Performance improvement of a Circulating Fluidized Bed Boiler through flow modifications in Primary Air Supply System

  • Xiaozhou Liu School of Material and Energy, Guangdong University of Technology, Guangzhou 510006, China
  • Guangyu Zhu School of Material and Energy, Guangdong University of Technology, Guangzhou 510006, China
  • Yu Zhang School of Material and Energy, Guangdong University of Technology, Guangzhou 510006, China
  • Taimoor Asim School of Engineering, Robert Gordon University, Aberdeen, UK (AB10 7GJ)
  • Rakesh Mishra School of Computing & Engineering, University of Huddersfield, Huddersfield, UK (HD1 3DH)
Keywords: Circulating Fluidized Bed (CFB), Computational Fluid Dynamics (CFD), Primary Air Supply System, Air Flow Modifier, Cold test, Error analysis

Abstract

The primary air supply system is a key component of a Circulating Fluidized Bed (CFB) boiler.
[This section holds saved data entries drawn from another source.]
(* ===== verification/EventLoop.v ===== *)
(** * The event loop: user events, settling requests, reachable worlds

    A [world] is what the page holds between two events:
    - the component state;
    - the requests sent and not yet settled, each with the closure its
      callbacks captured;
    - the console log.
    [step] runs one event to completion, which is the only granularity the
    single JavaScript thread allows:
    - a user event runs the handler the JSX binds to it (lines 101-147)
      against the current state;
    - [EvSettle i o] settles the [i]-th request in flight with outcome [o]
      (a response, or an axios error) and runs its callbacks.
    Requests settle in any order: nothing in the program orders them.

    [reachable_under ok] is the set of worlds that runs reach when every
    response satisfies [ok]; [reachable] allows every response.  The
    invariants are proved by induction on it. *)

From S2P Require Import Prelude JsValue LangProfile Urls Handlers.
Import Js Lang Urls Handlers.

Module EventLoop.

Record world : Type := {
  ui : app;
  inflight : list request;
  log : list log_entry;
}.

Definition world_init : world := {| ui := app_init; inflight := []; log := [] |}.

Inductive event : Type :=
| EvInput (value : string)
| EvToggle
| EvSubmit
| EvRandom
| EvClear
| EvSettle (i : nat) (outcome : jsres jsval).

(** Run a handler to completion: apply its setter calls, send its
    requests, write its log lines. *)
Definition run (w : world) (h : hook unit) : world :=
  let es := emitted h in
  {| ui := apply_effects (ui w) es;
     inflight := inflight w ++ requests_of es;
     log := log w ++ logs_of es |}.

(** The handler each event runs: the bindings of the JSX, and the promise
    callbacks of a request that settles. *)
Definition step (w : world) (ev : event) : option world :=
  match ev with
  | EvInput v => Some (run w (handleInput v))
  | EvToggle => Some (run w (handleLanguage (ui w)))
  | EvSubmit => Some (run w (handleSubmit (ui w)))
  | EvRandom => Some (run w (handleRandom (ui w)))
  | EvClear => Some (run w handleClear)
  | EvSettle i o =>
      r ← inflight w !! i;
      Some (run {| ui := ui w; inflight := delete i (inflight w); log := log w |}
                (settle (req_cb r) o))
  end.
(** * The scene-graph reconciler of the react-three-fiber article

    A shallow embedding of the JavaScript listed in
    [src/posts/a-technical-breakdown-of-react-three-fiber.mdx]:
    [applyProps], [appendChild], [removeChild], [insertBefore], [render],
    [state.subscribe], the animation loop, the [events] manager and
    [unmountComponentAtNode].

    JavaScript objects live in a heap and are reached through references, so
    that aliasing and in-place mutation are the code's.  A computation is a
    function from worlds to a result, normal or thrown, and a world.

    What is outside the listings is treated as follows.
    - Calls that leave the module (three.js setters, [dispose], DOM
      registration, author callbacks) are recorded in a trace.  The body of
      an author callback is not run.
    - The host methods whose effect the module depends on ([Object3D.add],
      [Object3D.remove], [setAnimationLoop], [forceContextLoss],
      [addEventListener], [removeEventListener]) are modelled after the
      sources of three.js and the DOM standard.
    - The ray cast is three.js's: its answer is an argument of [handleEvent].
    - The reconciler is React's: [updateContainer] records the call and runs
      its callback at once.
    - Numbers are integers and NaN.  The three quotients the listings store
      (the pointer coordinates and the camera aspect) are floating-point and
      are not stored. *)

From Stdlib Require Import ZArith String List Lia Permutation.
From stdpp Require Import base option list strings pretty.

Local Open Scope string_scope.
Local Open Scope list_scope.

(** ** Values *)

(** Heap addresses. *)
Abbreviation loc := nat.

(** Primitives are compared by value, everything else by reference. *)
Inductive value :=
| VUndefined
| VNull
| VBool (b : bool)
| VNum (n : Z)
| VNaN
| VStr (s : string)
| VNative (m : string)   (* a prototype method of three.js or of the DOM *)
| VRef (l : loc).        (* object, array or function in the heap *)

(** [a === b] *)
Definition strict_eq (a b : value) : bool :=
  match a, b with
  | VUndefined, VUndefined => true
  | VNull, VNull => true
  | VBool x, VBool y => Bool.eqb x y
  | VNum x, VNum y => Z.eqb x y
  | VStr x, VStr y => String.eqb x y
  | VNative x, VNative y => String.eqb x y
  | VRef x, VRef y => Nat.eqb x y
  | _, _ => false          (* in particular NaN === NaN is false *)
  end.

(** SameValueZero, the comparison of [Array.prototype.includes] and of [Map]
    keys: as [===], but NaN equals NaN. *)
Definition same_value_zero (a b : value) : bool :=
  match a, b with
  | VNaN, VNaN => true
  | _, _ => strict_eq a b
  end.

(** ToBoolean *)
Definition truthy (v : value) : bool :=
  match v with
  | VUndefined | VNull | VNaN => false
  | VBool b => b
  | VNum n => negb (Z.eqb n 0)
  | VStr s => negb (String.eqb s "")
  | VNative _ | VRef _ => true
  end.

(** ToPropertyKey, for [obj[v]].  A reference is keyed by the text of
    [Object.prototype.toString]. *)
Definition to_key (v : value) : string :=
  match v with
  | VUndefined => "undefined"
  | VNull => "null"
  | VBool true => "true"
  | VBool false => "false"
  | VNum n => pretty n
  | VNaN => "NaN"
  | VStr s => s
  | VNative _ => "function () { [native code] }"
  | VRef _ => "[object Object]"
  end.

(** ** Own properties

    An object's own enumerable properties, in insertion order. *)

Definition props := list (string * value).

Fixpoint lookup_prop (key : string) (o : props) : option value :=
  match o with
  | [] => None
  | (k, v) :: o' => if String.eqb k key then Some v else lookup_prop key o'
  end.

(** [o[key]] on a record of properties: a missing key reads [undefined]. *)
Definition prop (o : props) (key : string) : value :=
  match lookup_prop key o with Some v => v | None => VUndefined end.

(** [o[key] = x]: overwrite in place, or append a new property. *)
Fixpoint set_prop (key : string) (x : value) (o : props) : props :=
  match o with
  | [] => [(key, x)]
  | (k, v) :: o' =>
      if String.eqb k key then (k, x) :: o' else (k, v) :: set_prop key x o'
  end.

(** [delete o[key]] *)
Fixpoint delete_prop (key : string) (o : props) : props :=
  match o with
  | [] => []
  | (k, v) :: o' =>
      if String.eqb k key then delete_prop key o' else (k, v) :: delete_prop key o'
  end.

(** [Object.keys(o)] *)
Definition keys (o : props) : list string := map fst o.

(** ** Heap cells *)

(** What the module asks of a class: its name ([constructor.name]), the
    methods found on its prototype, and the two [instanceof]-like tests. *)
Record klass := {
  k_name : string;
  k_methods : list string;
  k_isColor : bool;         (* instanceof THREE.Color *)
  k_isObject3D : bool;      (* the isObject3D flag three.js tests in add *)
}.

(** Function objects: callbacks written by the author of a scene are opaque;
    the closures this module creates are named after their source. *)
Inductive func :=
| FUser (id : nat)
| FSubscribe (state : value)                 (* ref => { ... } in render *)
| FLoop (state : value)                      (* the setAnimationLoop callback *)
| FListener (state : value) (type : string)  (* event => handleEvent(event, type) *)
| FNoop.                                   (* () => undefined *)

Inductive shape :=
| SObject (k : klass)
| SArray (xs : list value)
| SFunction (f : func).

Record cell := { c_shape : shape; c_own : props }.

Definition plain : klass :=
  {| k_name := "Object"; k_methods := []; k_isColor := false; k_isObject3D := false |}.

Definition obj (k : klass) (o : props) : cell := {| c_shape := SObject k; c_own := o |}.
Definition arr (xs : list value) : cell := {| c_shape := SArray xs; c_own := [] |}.
Definition fn (f : func) : cell := {| c_shape := SFunction f; c_own := [] |}.

(** ** The world *)

(** Calls that leave the module. *)
Inductive event :=
| EvCall (recv : value) (method : string) (args : list value)
| EvApply (f : func) (args : list value)
| EvReconciler (operation : string) (args : list value)
| EvConsoleError (msg : string).

Inductive error :=
| TypeError (msg : string).

(** Host registrations that outlive a call: what a leak is made of. *)
Record host := {
  loops : list (value * value);               (* renderer, its animation callback *)
  listeners : list (value * string * value);  (* target, DOM event name, listener *)
  contexts : list value;                      (* renderers holding a graphics context *)
}.

Record world := {
  heap : list cell;
  roots : list (value * (value * value));  (* const roots = new Map(): canvas -> {root, state} *)
  hovered : props;                         (* const hovered = {} *)
  trace : list event;
  hosts : host;
}.

Definition with_heap (h : list cell) (w : world) : world :=
  {| heap := h; roots := roots w; hovered := hovered w; trace := trace w; hosts := hosts w |}.
Definition with_roots (r : list (value * (value * value))) (w : world) : world :=
  {| heap := heap w; roots := r; hovered := hovered w; trace := trace w; hosts := hosts w |}.
Definition with_hovered (hv : props) (w : world) : world :=
  {| heap := heap w; roots := roots w; hovered := hv; trace := trace w; hosts := hosts w |}.
Definition with_trace (t : list event) (w : world) : world :=
  {| heap := heap w; roots := roots w; hovered := hovered w; trace := t; hosts := hosts w |}.
Definition with_hosts (hs : host) (w : world) : world :=
  {| heap := heap w; roots := roots w; hovered := hovered w; trace := trace w; hosts := hs |}.

Definition empty_host : host := {| loops := []; listeners := []; contexts := [] |}.
Definition empty_world : world :=
  {| heap := []; roots := []; hovered := []; trace := []; hosts := empty_host |}.

(** ** The monad of the module: state and exceptions *)

Inductive result (A : Type) :=
| Ok (a : A)
| Throw (e : error).
Arguments Ok {A} a.
Arguments Throw {A} e.

Definition M (A : Type) : Type := world -> result A * world.

#[global] Instance M_ret : MRet M := fun A a w => (Ok a, w).
#[global] Instance M_bind : MBind M := fun A B f m w =>
  match m w with
  | (Ok a, w') => f a w'
  | (Throw e, w') => (Throw e, w')
  end.

Definition throw {A} (msg : string) : M A := fun w => (Throw (TypeError msg), w).
Definition emit (e : event) : M unit := fun w => (Ok tt, with_trace (trace w ++ [e]) w).
Definition read {A} (f : world -> A) : M A := fun w => (Ok (f w), w).
Definition modify (f : world -> world) : M unit := fun w => (Ok tt, f w).

(** [xs.forEach(f)] *)
Fixpoint forEach {A} (f : A -> M unit) (xs : list A) : M unit :=
  match xs with
  | [] => mret tt
  | x :: xs' => f x ;; forEach f xs'
  end.

Definition when (b : bool) (m : M unit) : M unit := if b then m else mret tt.

(** ** Property access *)

Definition alloc (c : cell) : M value := fun w =>
  (Ok (VRef (length (heap w))), with_heap (heap w ++ [c]) w).

(** What the prototype chain answers when [key] is not an own property. *)
Definition proto (c : cell) (key : string) : value :=
  match c_shape c with
  | SObject k => if bool_decide (key ∈ k_methods k) then VNative key else VUndefined
  | SArray xs => if String.eqb key "length" then VNum (Z.of_nat (length xs)) else VUndefined
  | SFunction _ => VUndefined
  end.

Definition read_cell (c : cell) (key : string) : value :=
  match lookup_prop key (c_own c) with
  | Some x => x
  | None => proto c key
  end.

(** [v.key] / [v[key]].  A primitive has none of the properties the module
    reads and answers [undefined]. *)
Definition get (v : value) (key : string) : M value :=
  match v with
  | VUndefined | VNull =>
      throw ("Cannot read properties of " ++ to_key v ++ " (reading '" ++ key ++ "')")
  | VRef l => read (fun w =>
      match heap w !! l with
      | Some c => read_cell c key
      | None => VUndefined
      end)
  | _ => mret VUndefined
  end.

(** [v?.key] *)
Definition get_opt (v : value) (key : string) : M value :=
  match v with
  | VUndefined | VNull => mret VUndefined
  | _ => get v key
  end.

Definition write_cell (key : string) (x : value) (c : cell) : cell :=
  {| c_shape := c_shape c; c_own := set_prop key x (c_own c) |}.

Definition erase_cell (key : string) (c : cell) : cell :=
  {| c_shape := c_shape c; c_own := delete_prop key (c_own c) |}.

(** [v.key = x].  The listings are ES modules, hence strict: writing to a
    primitive throws.  A property written on a built-in method is read by
    nobody and is not kept. *)
Definition set (v : value) (key : string) (x : value) : M unit :=
  match v with
  | VUndefined | VNull =>
      throw ("Cannot set properties of " ++ to_key v ++ " (setting '" ++ key ++ "')")
  | VRef l => modify (fun w => with_heap (alter (write_cell key x) l (heap w)) w)
  | VNative _ => mret tt
  | _ => throw ("Cannot create property '" ++ key ++ "'")
  end.

(** [delete v[key]] *)
Definition delete_ (v : value) (key : string) : M unit :=
  match v with
  | VUndefined | VNull => throw "Cannot convert undefined or null to object"
  | VRef l => modify (fun w => with_heap (alter (erase_cell key) l (heap w)) w)
  | _ => mret tt
  end.

(** The keys a [for (const property in v)] visits on an object: the own
    enumerable ones (three.js keeps its methods on non-enumerable prototype
    slots). *)
Definition enumerate (v : value) : M (list string) :=
  match v with
  | VRef l => read (fun w =>
      match heap w !! l with
      | Some c => keys (c_own c)
      | None => []
      end)
  | _ => mret []
  end.

(** [typeof v === 'function'] *)
Definition is_function (v : value) : M bool :=
  match v with
  | VNative _ => mret true
  | VRef l => read (fun w =>
      match heap w !! l with
      | Some {| c_shape := SFunction _ |} => true
      | _ => false
      end)
  | _ => mret false
  end.

(** [Array.isArray(v)] *)
Definition is_array (v : value) : M bool :=
  match v with
  | VRef l => read (fun w =>
      match heap w !! l with
      | Some {| c_shape := SArray _ |} => true
      | _ => false
      end)
  | _ => mret false
  end.

(** [v.constructor.name] *)
Definition constructor_name (v : value) : M string :=
  match v with
  | VUndefined | VNull =>
      throw ("Cannot read properties of " ++ to_key v ++ " (reading 'constructor')")
  | VBool _ => mret "Boolean"
  | VNum _ | VNaN => mret "Number"
  | VStr _ => mret "String"
  | VNative _ => mret "Function"
  | VRef l => read (fun w =>
      match heap w !! l with
      | Some {| c_shape := SObject k |} => k_name k
      | Some {| c_shape := SArray _ |} => "Array"
      | Some {| c_shape := SFunction _ |} => "Function"
      | None => "Object"
      end)
  end.

(** ** Arrays *)

(** The elements of [v] when an array method is called on it; on anything
    else the method is missing and the call is a TypeError. *)
Definition elements (v : value) : M (list value) :=
  match v with
  | VRef l => fun w =>
      match heap w !! l with
      | Some {| c_shape := SArray xs |} => (Ok xs, w)
      | _ => (Throw (TypeError "is not a function"), w)
      end
  | VUndefined | VNull => throw ("Cannot read properties of " ++ to_key v)
  | _ => throw "is not a function"
  end.

Definition store_elements (xs : list value) (c : cell) : cell :=
  match c_shape c with
  | SArray _ => {| c_shape := SArray xs; c_own := c_own c |}
  | _ => c
  end.

(** In-place update of an array (the body of [push] and [splice]). *)
Definition update_elements (v : value) (f : list value -> list value) : M unit :=
  xs ← elements v;
  match v with
  | VRef l => modify (fun w => with_heap (alter (store_elements (f xs)) l (heap w)) w)
  | _ => mret tt
  end.
(** The lines read after the pass, for a set of ids that is not empty. *)
Lemma readlines_after_removal file x xs rest :
  exclude_set_of (x :: rest) <> [] ->
  xs = exclude_set_of (x :: rest) ->
  readlines (remove_excluded_node_definitions file (x :: rest))
  = filter (keeps_line xs) (readlines file).
Proof.
  intros Hne ->. unfold remove_excluded_node_definitions.
  destruct (exclude_set_of (x :: rest)) as [|e es] eqn:E; [congruence|].
  destruct (Nat.ltb_spec 0
              (List.length
                 (filter (fun line => negb (keeps_line (e :: es) line))
                    (readlines file)))) as [L | L].
  - apply readlines_writelines.
    + apply file_lines_filter, readlines_file_lines.
    + apply Forall_filter_keeps, readlines_no_cr.
  - symmetry. apply filter_all_kept. lia.
Qed.

(** X14: [remove_excluded_node_definitions] removes exactly the lines
    that define a node whose id is in the exclusion set (the ids given,
    stripped, the empty ones left out): the lines read from the file
    afterwards are the other lines, in their order. Edge lines, comments and
    graph structure are never removed. *)
Theorem remove_excluded_node_definitions_spec (file : string)
  (elements_to_exclude : list string) :
  readlines (remove_excluded_node_definitions file elements_to_exclude)
  = filter (not_excluded (exclude_set_of elements_to_exclude))
      (readlines file).
Proof.
  assert (All : forall ls, filter (not_excluded []) ls = ls).
  { intros ls. induction ls as [|l ls IH]; cbn [filter]; [reflexivity|].
    unfold not_excluded at 1. destruct (defines_node l); cbn; now rewrite IH. }
  destruct elements_to_exclude as [|x rest].
  - cbn. now rewrite All.
  - destruct (exclude_set_of (x :: rest)) as [|e es] eqn:E.
    + unfold remove_excluded_node_definitions. rewrite E. now rewrite All.
    + rewrite (readlines_after_removal file x (e :: es) rest);
        [|congruence|now rewrite E].
      apply filter_ext. intros line. apply keeps_line_spec.
Qed.

(** X15: [remove_excluded_node_definitions] is idempotent on the content
    of the file: a second call with the same ids finds nothing to remove
    and leaves the file as it is. *)
Theorem remove_excluded_node_definitions_idempotent (file : string)
  (elements_to_exclude : list string) :
  remove_excluded_node_definitions
    (remove_excluded_node_definitions file elements_to_exclude)
    elements_to_exclude
  = remove_excluded_node_definitions file elements_to_exclude.
Proof.
  destruct elements_to_exclude as [|x rest]; [reflexivity|].
  destruct (exclude_set_of (x :: rest)) as [|e es] eqn:E.
  - unfold remove_excluded_node_definitions. now rewrite E.
  - pose proof (readlines_after_removal file x (e :: es) rest
                  ltac:(congruence) (eq_sym E)) as R.
    set (once := remove_excluded_node_definitions file (x :: rest)) in *.
    unfold remove_excluded_node_definitions at 1. rewrite E.
    cbv zeta. rewrite R, filter_none_left. reflexivity.
Qed.

End ExcludedFilterFacts.

(** ** What a removal leaves in the document *)

Module XmlMore.
Import Xml XmlFacts.

(** An element on which [here] holds (a test on its identity, its tag and
    its attributes) is reached from [e] by going down through children
    whose identities all pass [ok], its own included. *)
Fixpoint reaches (ok : nat -> bool)
  (here : nat -> string -> list (string * string) -> bool) (e : element)
  : bool :=
  match e with
  | Element _ _ _ cs =>
      (fix among (cs : list element) : bool :=
         match cs with
         | [] => false
         | c :: cs' =>
             (ok (uid c)
              && (here (uid c) (tag c) (attrib c) || reaches ok here c))
             || among cs'
         end) cs
  end.

(** Every element of [r] has a counterpart of the same identity and tag
    in [root]. *)
Definition within (r root : element) : Prop :=
  forall d, In d (descendants r) ->
    exists d0, In d0 (descendants root) /\ uid d0 = uid d /\ tag d0 = tag d.

Lemma reaches_children ok here i t a cs :
  reaches ok here (Element i t a cs)
  = existsb (fun c => ok (uid c)
                      && (here (uid c) (tag c) (attrib c)
                          || reaches ok here c)) cs.
Proof.
  cbn [reaches].
  induction cs as [|c cs IH]; cbn [existsb]; [reflexivity|]. now rewrite IH.
Qed.

Lemma reaches_present ok here e :
  reaches ok here e = true ->
  exists d, In d (descendants e) /\ here (uid d) (tag d) (attrib d) = true.
Proof.
  induction e as [i t a cs IH] using element_ind'.
  rewrite reaches_children, existsb_exists. intros [c [Hc H]].
  apply andb_prop in H as [_ H]. apply orb_prop in H as [H | H].
  - exists c. split; [|exact H]. apply in_descendants. exists c. auto.
  - rewrite Forall_forall in IH. destruct (IH c Hc H) as [d [Hd Hh]].
    exists d. split; [|exact Hh]. apply in_descendants. exists c. auto.
Qed.

Lemma detach_attrib u e : attrib (detach u e) = attrib e.
Proof. now destruct e. Qed.

Lemma reaches_detach ok here u e :
  ok u = false ->
  reaches ok here e = true -> reaches ok here (detach u e) = true.
Proof.
  intros Hu. induction e as [i t a cs IH] using element_ind'.
  rewrite detach_children, !reaches_children, !existsb_exists.
  intros [c [Hc H]]. exists (detach u c).
  apply andb_prop in H as [Hok H]. split.
  - apply in_map, filter_In. split; [exact Hc|].
    apply negb_true_iff, Nat.eqb_neq. intros E. congruence.
  - rewrite detach_uid, detach_tag, detach_attrib, Hok. cbn [andb].
    apply orb_prop in H as [H | H]; [now rewrite H|].
    rewrite Forall_forall in IH. rewrite (IH c Hc H). apply orb_true_r.
Qed.

Lemma remove_child_uid p c e : uid (remove_child p c e) = uid e.
Proof. destruct e as [i t a cs]. cbn. now destruct (Nat.eqb i p). Qed.

Lemma remove_child_tag p c e : tag (remove_child p c e) = tag e.
Proof. destruct e as [i t a cs]. cbn. now destruct (Nat.eqb i p). Qed.

Lemma remove_child_attrib p c e : attrib (remove_child p c e) = attrib e.
Proof. destruct e as [i t a cs]. cbn. now destruct (Nat.eqb i p). Qed.

Lemma remove_first_keeps u c cs :
  In c cs -> uid c <> u -> In c (remove_first u cs).
Proof.
  intros Hc Hne. induction cs as [|x cs IH]; [destruct Hc|].
  cbn [remove_first]. destruct (Nat.eqb_spec (uid x) u) as [E | E].
  - destruct Hc as [-> | Hc]; [congruence | exact Hc].
  - destruct Hc as [-> | Hc]; [now left | right; now apply IH].
Qed.

Lemma remove_first_incl u c cs : In c (remove_first u cs) -> In c cs.
Proof.
  induction cs as [|x cs IH]; cbn [remove_first]; [auto|].
  destruct (Nat.eqb (uid x) u); [now right|].
  intros [-> | H]; [now left | right; now apply IH].
Qed.

Lemma reaches_remove_child ok here p u e :
  ok u = false ->
  reaches ok here e = true -> reaches ok here (remove_child p u e) = true.
Proof.
  intros Hu. induction e as [i t a cs IH] using element_ind'.
  cbn [remove_child]. destruct (Nat.eqb i p);
    rewrite !reaches_children, !existsb_exists; intros [c [Hc H]].
  - exists c. split; [|exact H]. apply remove_first_keeps; [exact Hc|].
    apply andb_prop in H as [Hok _]. intros E. congruence.
  - exists (remove_child p u c). split; [now apply in_map|].
    apply andb_prop in H as [Hok H].
    rewrite remove_child_uid, remove_child_tag, remove_child_attrib, Hok.
    cbn [andb]. apply orb_prop in H as [H | H]; [now rewrite H|].
    rewrite Forall_forall in IH. rewrite (IH c Hc H). apply orb_true_r.
Qed.

Lemma remove_child_descendants p u e : forall d,
  In d (descendants (remove_child p u e)) ->
  exists d0, In d0 (descendants e) /\ uid d0 = uid d /\ tag d0 = tag d.
Proof.
  induction e as [i t a cs IH] using element_ind'. intros d.
  cbn [remove_child]. destruct (Nat.eqb i p); rewrite in_descendants.
  - intros [c [Hc Hd]]. apply remove_first_incl in Hc.
    exists d. split; [|auto]. apply in_descendants. exists c. auto.
  - intros [c' [Hc' Hd]]. apply in_map_iff in Hc' as [c [<- Hc]].
    rewrite Forall_forall in IH. destruct Hd as [-> | Hd].
    + exists c. rewrite remove_child_uid, remove_child_tag.
      split; [|auto]. apply in_descendants. exists c. auto.
    + destruct (IH c Hc d Hd) as [d0 [Hd0 E]].
      exists d0. split; [|exact E]. apply in_descendants. exists c. auto.
Qed.

Lemma within_refl e : within e e.
Proof. intros d Hd. exists d. auto. Qed.

Lemma within_step r r' root :
  within r root ->
  (forall d, In d (descendants r') ->
     exists d0, In d0 (descendants r) /\ uid d0 = uid d /\ tag d0 = tag d) ->
  within r' root.
Proof.
  intros W S d Hd. destruct (S d Hd) as [d1 [Hd1 [Eu Et]]].
  destruct (W d1 Hd1) as [d0 [Hd0 [Eu0 Et0]]].
  exists d0. split; [exact Hd0 | split; congruence].
Qed.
The uniformity of air flow through the primary air supply system is important for highly efficient operation of the CFB boiler. Non-uniform air flow distribution within the primary air supply system can affect the boiler's combustion adversely, resulting in higher energy consumptions. An effective measure to solve this problem is to install an air flow modifier in the primary air supply system. Thus, extensive numerical investigations have been carried out to design a suitable air flow modifier in order to improve operational efficiency of the CFB boiler. It has been shown that inhomogeneity in the air flow velocity, at a control cross-section of the wind-box, reduces from 65.79% to 21.25% when flow modifier is used. In order to validate the numerical results, visual and velocity distribution uniformity experiments have been conducted under five different test conditions. For this purpose, a small-scale model of a 220t/hr CFB boiler has been used. The experimental results substantiate the numerical predictions. Moreover, the same methodology has been implemented to a full-scale 220t/hr CFB boiler. The hot test results depict that the thermal efficiency of the boiler has increased from 85.71% to 88.34% when tested with an air flow modifier in place, which is equivalent to a saving of 5,000 tons of coal per year. The economic benefits of this energy-saving technology have been shown to be very significant, clearly demonstrating the effectiveness of the air flow modifier.

Published
2019-11-18